=== Information ===
(** * Headshots: session reconciliation and photo storage, verified against the code

  A shallow embedding of the TypeScript sources

  - [src/lib/photoStorage.ts]            ([generateFileName], [withRetry], [uploadPhoto],
                                          [getUserPhotos], [deletePhoto],
                                          [getOrganizationPhotos]),
  - [mobile/src/lib/supabase.ts]         ([createResilientFetch], [getCurrentUser],
                                          [getUserProfile], [createUserProfileFromOAuth],
                                          [validateRequiredFields], [signUpWithEmail],
                                          [signInWithEmail], [getOrganizationByJoinCode]),
  - [src/context/AuthContext.tsx]        ([validateExistingSession], [checkAuthStatus],
                                          the [onAuthStateChange] listener),
  - [src/components/auth/AuthHandler.tsx] ([handleOAuthCallback]),
  - [src/pages/OrgHome.tsx]              ([handlePhotoCapture], [handleDeletePhoto]),
  - [src/pages/PostAuth.tsx]             ([handleSubmit]).

  Asynchronous functions become computations in a small state monad.  The
  state holds the remote stores (the Photo table, the object store, the
  [users] and [organizations] tables), a script of what the network and the
  identity provider do to each call, and the log of every call that was
  issued.  A computation finishes by returning, by throwing, or not at all
  ([Pending]: a promise that does not settle before any timer it is raced
  against).  A request is served by the store or not, and its promise
  resolves to the answer, resolves to an error, rejects or never settles: the
  answer of a request that was served can be lost.  A timer that wins a race
  moves the clock on by its delay.  A string is a sequence of code units,
  those below 256.  Console logging is not modelled. *)

From Stdlib Require Import ZArith String List Ascii DecimalString Lia Bool.
Import ListNotations.
Open Scope string_scope.
Open Scope Z_scope.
===
Problem statement:
Search the records above for "timer" and copy every line that has it.

Result of the exercise:
  ([Pending]: a promise that does not settle before any timer it is raced
  answer of a request that was served can be lost.  A timer that wins a race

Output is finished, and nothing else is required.